Given the records below, would you repeat exactly the lines that begin at the one containing "A shallow embedding of the" and end at the one containing "VStr (s : string)", inclusive?

---- Listed records

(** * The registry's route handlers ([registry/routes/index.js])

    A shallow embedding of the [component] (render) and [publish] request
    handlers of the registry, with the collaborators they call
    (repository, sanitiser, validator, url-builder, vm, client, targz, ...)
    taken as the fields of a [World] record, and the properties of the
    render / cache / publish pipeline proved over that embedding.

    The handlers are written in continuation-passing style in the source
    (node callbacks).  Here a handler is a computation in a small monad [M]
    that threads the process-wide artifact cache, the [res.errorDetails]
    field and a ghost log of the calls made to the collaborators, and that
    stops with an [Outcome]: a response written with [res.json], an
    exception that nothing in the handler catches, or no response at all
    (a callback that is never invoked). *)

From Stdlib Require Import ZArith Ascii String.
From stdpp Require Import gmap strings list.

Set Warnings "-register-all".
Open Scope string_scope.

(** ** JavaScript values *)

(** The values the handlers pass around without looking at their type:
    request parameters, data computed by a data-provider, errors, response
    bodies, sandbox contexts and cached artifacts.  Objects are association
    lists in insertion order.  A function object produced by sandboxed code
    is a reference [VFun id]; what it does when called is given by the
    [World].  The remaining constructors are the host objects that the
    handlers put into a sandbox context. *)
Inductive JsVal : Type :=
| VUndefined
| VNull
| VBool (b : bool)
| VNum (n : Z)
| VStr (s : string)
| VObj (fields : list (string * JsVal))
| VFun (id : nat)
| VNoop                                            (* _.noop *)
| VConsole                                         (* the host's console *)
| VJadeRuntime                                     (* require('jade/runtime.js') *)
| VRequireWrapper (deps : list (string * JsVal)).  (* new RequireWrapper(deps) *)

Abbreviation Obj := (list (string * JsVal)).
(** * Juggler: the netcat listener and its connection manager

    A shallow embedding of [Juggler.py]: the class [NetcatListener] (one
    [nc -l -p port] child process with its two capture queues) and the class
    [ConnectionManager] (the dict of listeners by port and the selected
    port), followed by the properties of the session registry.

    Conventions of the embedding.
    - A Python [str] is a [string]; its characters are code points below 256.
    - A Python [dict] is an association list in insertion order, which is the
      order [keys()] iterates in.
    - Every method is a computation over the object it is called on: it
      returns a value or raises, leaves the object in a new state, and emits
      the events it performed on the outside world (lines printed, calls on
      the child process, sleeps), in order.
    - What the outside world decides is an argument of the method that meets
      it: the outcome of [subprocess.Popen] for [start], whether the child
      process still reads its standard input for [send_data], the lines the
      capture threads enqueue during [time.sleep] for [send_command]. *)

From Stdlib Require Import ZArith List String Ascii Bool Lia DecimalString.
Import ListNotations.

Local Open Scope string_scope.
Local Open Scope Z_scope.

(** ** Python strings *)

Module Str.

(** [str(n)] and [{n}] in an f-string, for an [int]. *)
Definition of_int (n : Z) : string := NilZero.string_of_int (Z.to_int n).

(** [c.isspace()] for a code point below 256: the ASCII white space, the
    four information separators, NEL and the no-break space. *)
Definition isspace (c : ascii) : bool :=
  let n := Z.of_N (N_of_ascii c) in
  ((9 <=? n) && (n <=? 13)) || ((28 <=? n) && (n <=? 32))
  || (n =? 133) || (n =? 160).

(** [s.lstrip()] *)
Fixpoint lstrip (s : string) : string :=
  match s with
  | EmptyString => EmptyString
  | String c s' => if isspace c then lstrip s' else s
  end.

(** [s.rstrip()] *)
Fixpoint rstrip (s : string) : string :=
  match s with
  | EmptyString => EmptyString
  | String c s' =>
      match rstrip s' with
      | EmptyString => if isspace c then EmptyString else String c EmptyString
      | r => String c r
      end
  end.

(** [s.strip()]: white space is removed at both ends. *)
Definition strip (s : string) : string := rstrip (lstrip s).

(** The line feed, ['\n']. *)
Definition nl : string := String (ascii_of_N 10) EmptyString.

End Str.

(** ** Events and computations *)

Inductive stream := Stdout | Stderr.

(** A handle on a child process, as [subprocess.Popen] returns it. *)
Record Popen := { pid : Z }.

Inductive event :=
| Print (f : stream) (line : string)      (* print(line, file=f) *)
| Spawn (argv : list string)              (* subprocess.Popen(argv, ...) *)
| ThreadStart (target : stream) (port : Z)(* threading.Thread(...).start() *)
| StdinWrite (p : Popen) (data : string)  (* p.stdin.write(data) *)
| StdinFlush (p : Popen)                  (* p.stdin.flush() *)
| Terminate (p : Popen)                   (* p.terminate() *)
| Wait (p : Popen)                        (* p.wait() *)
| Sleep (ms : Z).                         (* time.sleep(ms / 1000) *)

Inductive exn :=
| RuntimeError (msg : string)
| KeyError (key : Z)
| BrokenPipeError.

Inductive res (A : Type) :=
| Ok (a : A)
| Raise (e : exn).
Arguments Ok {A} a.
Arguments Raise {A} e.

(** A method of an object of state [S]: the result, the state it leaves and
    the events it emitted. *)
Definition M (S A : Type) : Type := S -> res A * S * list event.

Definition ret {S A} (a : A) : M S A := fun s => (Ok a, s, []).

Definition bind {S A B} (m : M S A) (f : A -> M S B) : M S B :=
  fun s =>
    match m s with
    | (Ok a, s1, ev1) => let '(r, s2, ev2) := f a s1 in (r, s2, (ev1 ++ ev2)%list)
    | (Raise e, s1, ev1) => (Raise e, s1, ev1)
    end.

--------

Result of this exercise:
    A shallow embedding of the [component] (render) and [publish] request
    handlers of the registry, with the collaborators they call
    (repository, sanitiser, validator, url-builder, vm, client, targz, ...)
    taken as the fields of a [World] record, and the properties of the
    render / cache / publish pipeline proved over that embedding.

    The handlers are written in continuation-passing style in the source
    (node callbacks).  Here a handler is a computation in a small monad [M]
    that threads the process-wide artifact cache, the [res.errorDetails]
    field and a ghost log of the calls made to the collaborators, and that
    stops with an [Outcome]: a response written with [res.json], an
    exception that nothing in the handler catches, or no response at all
    (a callback that is never invoked). *)

From Stdlib Require Import ZArith Ascii String.
From stdpp Require Import gmap strings list.

Set Warnings "-register-all".
Open Scope string_scope.

(** ** JavaScript values *)

(** The values the handlers pass around without looking at their type:
    request parameters, data computed by a data-provider, errors, response
    bodies, sandbox contexts and cached artifacts.  Objects are association
    lists in insertion order.  A function object produced by sandboxed code
    is a reference [VFun id]; what it does when called is given by the
    [World].  The remaining constructors are the host objects that the
    handlers put into a sandbox context. *)
Inductive JsVal : Type :=
| VUndefined
| VNull
| VBool (b : bool)
| VNum (n : Z)
| VStr (s : string)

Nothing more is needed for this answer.